Why the AHRQ Review On Chronic Pain Matters

December 2020

The Agency for Healthcare and Research Quality (AHRQ) is currently conducting a systematic review on plant-based treatment for chronic pain. Their goal: “identify alternative treatments (to opioids) with equal or better benefits for pain while avoiding potential unintended consequences.” Specifically, they will be reviewing the benefits and potential harms of cannabinoids and kratom. It just so happens that they need our help. 

If this intrigues you, well you better get scientific and gather your concurrent control group of participants. The key questions that they are looking to address are: 

  1. In adults with chronic pain, what are the benefits of cannabinoids?
  2. In adults with chronic pain, what are the harms of cannabinoids?
  3. In adults with chronic pain, what are the benefits of kratom or other plant-based substances for treatment of chronic pain?
  4. In adults with chronic pain, what are the harms of kratom or other plant-based substances for treatment of chronic pain?

The submission deadline for your supplemental evidence and data is due on or before January 4, 2021. You can submit your research here.


With so little scientific research in this area, the AHRQ is providing a perfect opportunity for kratom and cannabinoids to come out as big winners here. People deserve the right to be able to choose alternative pain medication, and sufficient evidence from experiments like these can go a long way in turning that into a reality.  

The AHRQ realizes this too. They start their systematic review by stating, “prescription of opioid medication for chronic pain more than tripled from 1999 to 2015.” Couple that with the fact that “two out of three overdose deaths in 2018 involved an opioid (per the CDC)” and one third of those deaths involved actual prescription opioids, you begin to realize that something here is not quite right. 

Sadly, many physicians profit off this epidemic. The Harvard T.H. Chan School of Public Health, Harvard Medical School and CNN conducted a joint report back in 2018 that found that “more than 200,000 doctors who wrote opioid prescriptions received payments from pharmaceutical companies that make opioids” in the years of 2014 and 2015. Hundreds of doctors were paid in six-figure sums while thousands were paid over $25,000. 

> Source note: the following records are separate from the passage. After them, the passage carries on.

(* ===== verification/AppInstall.v ===== *)
(** * A whole application update

    [run_mbl_app_update_manager] from the archive to the last removal. What it
    relies on beside [AppLaws]: the directories of the applications hold numbered
    bundles, and the commands of the update change only the bundle they name
    ([TreeLaws]). What follows: from the first command to the last, an
    application keeps every version it had, or a newer one has its container. *)

From stdpp Require Import base gmap strings sets list sorting.
From Stdlib Require Import ZArith Ascii Lia.
From S2P Require Import Prelude.
From S2P Require Import Py.
From S2P Require Import AppLifecycle.
From S2P Require Import AppVersions.
From S2P Require Import AppLifecycleProps.
From S2P Require Import AppManager.
From S2P Require Import AppManagerProps.
From S2P Require Import AppUpdate.
From S2P Require Import AppUpdateProps.
From S2P Require Import AppBoot.

Open Scope Z_scope.
Open Scope list_scope.

(** ** Paths of versions *)

Definition version (n : cstring) (v : Z) : cstring := version_path (app_dir n) v.

(** The names of applications: names of files, none of runc's words in them, no
    colon. *)
Definition dots : list cstring := ["." : cstring; ".." : cstring].
Definition good_app (n : cstring) : Prop := app_name_ok n ∧ plain n ∧ colon ∉ n ∧ n ∉ dots.

Lemma no_slash_split (a b : cstring) x y :
  slash ∉ a → slash ∉ b → a ++ slash :: x = b ++ slash :: y → a = b ∧ x = y.
Proof.
  intros Ha Hb Heq. assert (a = b) as <-.
  { rewrite <- (take_until_app slash a x Ha), Heq. by apply take_until_app. }
  apply app_inv_head in Heq. by simplify_eq.
Qed.

Lemma version_shape n v :
  0 ≤ v → ∃ s, version n v = APPS_PATH ++ slash :: n ++ slash :: s ∧ slash ∉ s ∧ s ≠ [] ∧ s = str_nat v.
Proof.
  intros Hv. destruct (str_nat_numeral v Hv) as [Hd Hne _]. exists (str_nat v).
  split_and!; [|by apply digits_no_slash|done|done].
  unfold version, version_path, app_dir. by rewrite <- (assoc_L (++)).
Qed.
(** ** The whole update *)

Definition board_host : host device := {| sys := device_with [] []; commands := [] |}.
Definition update_pkg_path : cstring := "/scratch/update.tar".

Lemma good_one c : c ∈ ["a"%char; "b"%char] → good_app [c].
Proof.
  intros Hc. assert (c = "a"%char ∨ c = "b"%char) as [-> | ->] by set_solver;
    (split; [split; [done|apply (bool_decide_unpack _); vm_compute; exact I] |]);
    (split; [|apply (bool_decide_unpack _); vm_compute; exact I]);
    intros s Hs; rewrite !elem_of_cons, elem_of_nil in Hs; by destruct Hs as [->|[->|[->|[]]]].
Qed.

Lemma board_placed : in_order (sys board_host).
Proof.
  pose proof (good_one "a"%char ltac:(set_solver)) as Hgood. pose proof (proj1 Hgood) as Hok.
  split; [|done]. split; simpl.
  - rewrite !Forall_cons. split_and!; [by left|right; left|right; right|done].
    + by exists ["a"%char].
    + by exists ["a"%char], 0.
  - intros n v Hn Hv. rewrite !elem_of_cons, elem_of_nil. intros [Heq|[Heq|[Heq|[]]]].
    + destruct (version_shape n v Hv) as (s & Hs & _). rewrite Hs in Heq.
      apply (f_equal length) in Heq. rewrite length_app in Heq. simpl in Heq. lia.
    + by apply (version_not_dir ["a"%char] n v Hok Hv) in Heq.
    + apply (version_eq n ["a"%char] v 0) in Heq as [-> _]; [right; by left|done..].
Qed.

Lemma board_payload : payload_ok update_pkg_path board_host.
Proof.
  split.
  - intros m Hm g Hg. assert (_ipks m = [("a.ipk" : cstring); ("b.ipk" : cstring)]) as Hi.
    { apply (f_equal (λ r, _ipks (pstate r))) in Hm. simpl in Hm. rewrite <- Hm. vm_compute. reflexivity. }
    rewrite Hi, !elem_of_cons, elem_of_nil in Hg.
    destruct Hg as [->|[->|[]]]; [exists ["a"%char]|exists ["b"%char]];
      (split; [apply good_one; set_solver|]); intros h n' h' Hr;
      apply (f_equal pvalue) in Hr; vm_compute in Hr; by injection Hr as <-.
  - intros m Hm. assert (name <$> _installed_apps m = [("a" : cstring); ("b" : cstring)]) as ->.
    { apply (f_equal (λ r, name <$> _installed_apps (pstate r))) in Hm. cbn [pstate] in Hm.
      rewrite <- Hm. vm_compute. reflexivity. }
    apply (bool_decide_unpack _). vm_compute. exact I.
Qed.

Lemma whole_update_loses_nothing_witness :
  let r := run_mbl_app_update_manager (new_manager update_pkg_path board_host) in
  always [] (λ k, ∀ n v, has_version (sys board_host) n v →
    isdir (version n v) k = true ∨ ∃ w, v < w ∧ container k n = Some (version n w)) (the_host (pstate r)) ∧
  pvalue r = inl tt.
Proof.
  intros r. split.
  - exact (proj1 (whole_update_loses_nothing update_pkg_path board_host board_placed board_payload)).
  - vm_compute. reflexivity.
Defined.

Lemma board_legible : legible (sys board_host).
Proof.
  intros n. apply device_readable; [apply board_placed|]. intros _ v _ _. apply not_elem_of_nil.
Qed.

(** With an opkg that can leave half a [config.json], and with one that does not. *)
Lemma update_survives_power_loss_witness :
  let h' := the_host (pstate (run_mbl_app_update_manager (new_manager update_pkg_path board_host))) in
  always [] (λ k, ∀ n v, has_version (sys board_host) n v →
    (∃ w, v ≤ w ∧ has_version k n w) ∧ ∀ k', reboot k k' → readable n k' → boots n k') h' ∧
  always (H0 := device_power false) [] legible h' ∧ has_version (sys board_host) ["a"%char] 0.
Proof.
  intros h'. split; [|split].
  - exact (proj1 (update_survives_power_loss update_pkg_path board_host board_placed board_payload)).
  - exact (proj2 (update_survives_power_loss (PowerLoss0 := device_power false) update_pkg_path board_host
      board_placed board_payload) _ board_legible).
  - apply device_has_version. split; [apply good_one; set_solver|].
    split; [done|]. split; apply (bool_decide_unpack _); vm_compute; exact I.
Defined.

(** Half a [config.json], which a loss of power left while version 1 of [a] was
    installed: the next boot starts no application. *)
Definition torn_board : device :=
  set_damaged [("/home/app/a/1" : cstring)]
    (set_directories (("/home/app/a/1" : cstring) :: directories (device_with [] []))
       (set_containers ∅ (device_with [] []))).

Example torn_board_arises : midway (CInstall "a:/home/app/a/1" "a.ipk") (set_containers ∅ (device_with [] []))
  (set_directories (("/home/app/a/1" : cstring) :: ("/home/app/a" : cstring) :: directories (device_with [] [])) torn_board).
Proof. by split. Qed.

Example torn_board_stops_boot :
  let r := run_all_action {| sys := torn_board; commands := [] |} in
  pvalue r = inr {| exn_of := ValueErr; exn_str := "Expecting value" |} ∧ containers (sys (pstate r)) = ∅.
Proof. vm_compute. split; reflexivity. Qed.
(** One update, in every interleaving of the two processes. *)
Lemma handed_over s p l :
  clean_name p → is_exit_code (manager p (system s)).1 → idle s → Forall process l →
  let s' := run_all l (exec (Start p) s) in
  (∀ c, exit_code s' = Some c →
     c = (if (manager p (system s)).1 =? 0 then 0 else 47) ∧ idle s' ∧
     system s' = (manager p (system s)).2 ∧ runs s' = runs s ++ [p]) ∧
  (∀ bs, l = concat bs → Forall round bs → (16 ≤ length bs)%nat → is_Some (exit_code s')).
Proof.
  intros Hp Hc Hidle Hl s'. pose proof (start_phase p s Hidle) as H0.
  apply (run_phase l) in H0; [|done..|lia|done]. fold s' in H0.
  pose proof (turns_bounds l 0 ltac:(lia)) as Hb.
  pose proof (phase_exit _ _ _ _ _ (proj2 Hb) H0) as He. split.
  - intros c Hx. rewrite He in Hx. destruct (Nat.eqb_spec (turns l 0) 16) as [Heq|]; [|done].
    rewrite Heq in H0. destruct H0 as (Hi & Hd & Hfp & Hdo & Hdn & Hrc & Hs & Hr).
    split_and!; [by simplify_eq| |done|done].
    exists (installer s'). rewrite Hi at 2. split; [by split_and!|done].
  - intros bs -> Hbs Hlen. pose proof (turns_rounds bs 0 Hbs ltac:(lia)) as Ht.
    rewrite He. replace (turns (concat bs) 0) with 16%nat by lia. by eexists.
Qed.

(** The daemon alone, from the request to the answer. *)
Lemma daemon_answers w p k rs m n s :
  clean_name p → (3 ≤ n)%nat → (n + m = 11)%nat → phase w p k rs n s →
  phase w p k rs 11 (run_all (replicate m Daemon) s).
Proof.
  intros Hp. revert n s. induction m as [|m IH]; intros n s Hn Hm H3.
  - by replace 11%nat with n by lia.
  - simpl. unfold flip. apply (IH (S n)); [lia|lia|].
    apply phase_daemon in H3; [|done|lia].
    assert (next Daemon n = S n) as <-; [|done]. unfold next, moves.
    by rewrite (proj2 (Nat.leb_le 3 n)), (proj2 (Nat.ltb_lt n 11)) by lia.
Qed.

(** The steps of an installer that finds the answer to an earlier request. *)
Definition stale_phase (p : cstring) (c : Z) (k : K) (rs : list cstring) (n : nat)
  : state K → Prop :=
  let I pc := Some (p, pc) in
  let line := Some (printf_line p) in
  let code := Some (printf_line (str_int c)) in
  let new := Some ([] : cstring) in
  match n with
  | 0%nat => at_ (I IOpenPath) DWaitDo None None new code k rs
  | 1%nat => at_ (I IWritePath) DWaitDo new None new code k rs
  | 2%nat => at_ (I ITouchDo) DWaitDo line None new code k rs
  | 3%nat => at_ (I IWaitDone) DWaitDo line new new code k rs
  | 4%nat => at_ (I IRmDone) DWaitDo line new new code k rs
  | 5%nat => at_ (I IReadRc) DWaitDo line new None code k rs
  | 6%nat => at_ (I (IRmRc (str_int c))) DWaitDo line new None code k rs
  | 7%nat => at_ (I (ITestRc (str_int c))) DWaitDo line new None None k rs
  | _ => at_ (I (IExit (if c =? 0 then 0 else 47))) DWaitDo line new None None k rs
  end.

Lemma stale_step p c k rs n s :
  is_exit_code c → stale_phase p c k rs n s → stale_phase p c k rs (S n) (exec Installer s).
Proof.
  intros Hc. destruct (exit_code_text _ Hc) as [Ht Hz].
  destruct n as [|[|[|[|[|[|[|[|n]]]]]]]]; unfold stale_phase; at_step.
  - by rewrite Ht.
  - rewrite Hz. by destruct (_ =? 0).
Qed.

Lemma stale_run p c k rs m n s :
  is_exit_code c → stale_phase p c k rs n s →
  stale_phase p c k rs (m + n) (run_all (replicate m Installer) s).
Proof.
  intros Hc. revert n s. induction m as [|m IH]; intros n s Hs; [done|].
  simpl replicate. cbn [run_all foldl]. unfold flip.
  replace (S m + n)%nat with (m + S n)%nat by lia. apply IH. by apply stale_step.
Qed.
End same_directory.

Lemma run_all_app l1 l2 s : run_all (l1 ++ l2) s = run_all l2 (run_all l1 s).
Proof. apply foldl_app. Qed.

(** ** The properties *)

(** C14: an installer that is started in a clean directory: in every interleaving
    with the daemon, it exits only after the daemon ran the update manager
    once, with its archive, and its exit code is 0 exactly when the manager's
    was; the directory is clean again for the next update. It does exit: after
    sixteen rounds in which both processes had a step. *)
Theorem update_is_handed_over s p l :
  UPDATE_PAYLOAD_DIR = "/scratch" → clean_name p → is_exit_code (manager p (system s)).1 →
  idle s → Forall process l →
  let s' := run_all l (exec (Start p) s) in
  (∀ c, exit_code s' = Some c →
     c = (if (manager p (system s)).1 =? 0 then 0 else 47) ∧ idle s' ∧
     system s' = (manager p (system s)).2 ∧ runs s' = runs s ++ [p]) ∧
  (∀ bs, l = concat bs → Forall round bs → (16 ≤ length bs)%nat → is_Some (exit_code s')).
Proof.
  intros Hdir. apply handed_over. intros n. unfold inst, scratch. by rewrite Hdir.
Qed.

(** An installer that is at the wait, or before it. *)
Definition waiting (pc : installer_pc) : bool :=
  match pc with IOpenPath | IWritePath | ITouchDo | IWaitDone => true | _ => false end.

It is encouraging, however, that such federal agencies like the AHRQ are giving kratom and cannabis a shot. Chronic pain is something experienced by 100 million people, and results in “over $560 billion annually in costs”, per the AHRQ. It is essential that people have the knowledge, research and resources available to them in order to make informed decisions on their health. 

Disclaimer: There is no content on the Kratom Science Podcast nor on KratomScience.com that in any way constitutes medical claims or medical advice. You should consult a medical professional for medical advice and we believe this sincerely. Take care.

1 thought on “Why the AHRQ Review On Chronic Pain Matters”

  1. I can tell you that kratom most definitely works for me. I switched from tramadol to kratom in december of 2019 and haven’t looked back since. My story is up on this site, podcast episode 11 with an accompanying kratom story to match. I encourage all kratom advocates to read and comment on this, because I, for one, am sick of anti kratom articles that equate our plant to heroine and when drug busts or overdoses involve kratom it’s equated as the causative agent, meaning, it’s the one that killed when it wasn’t.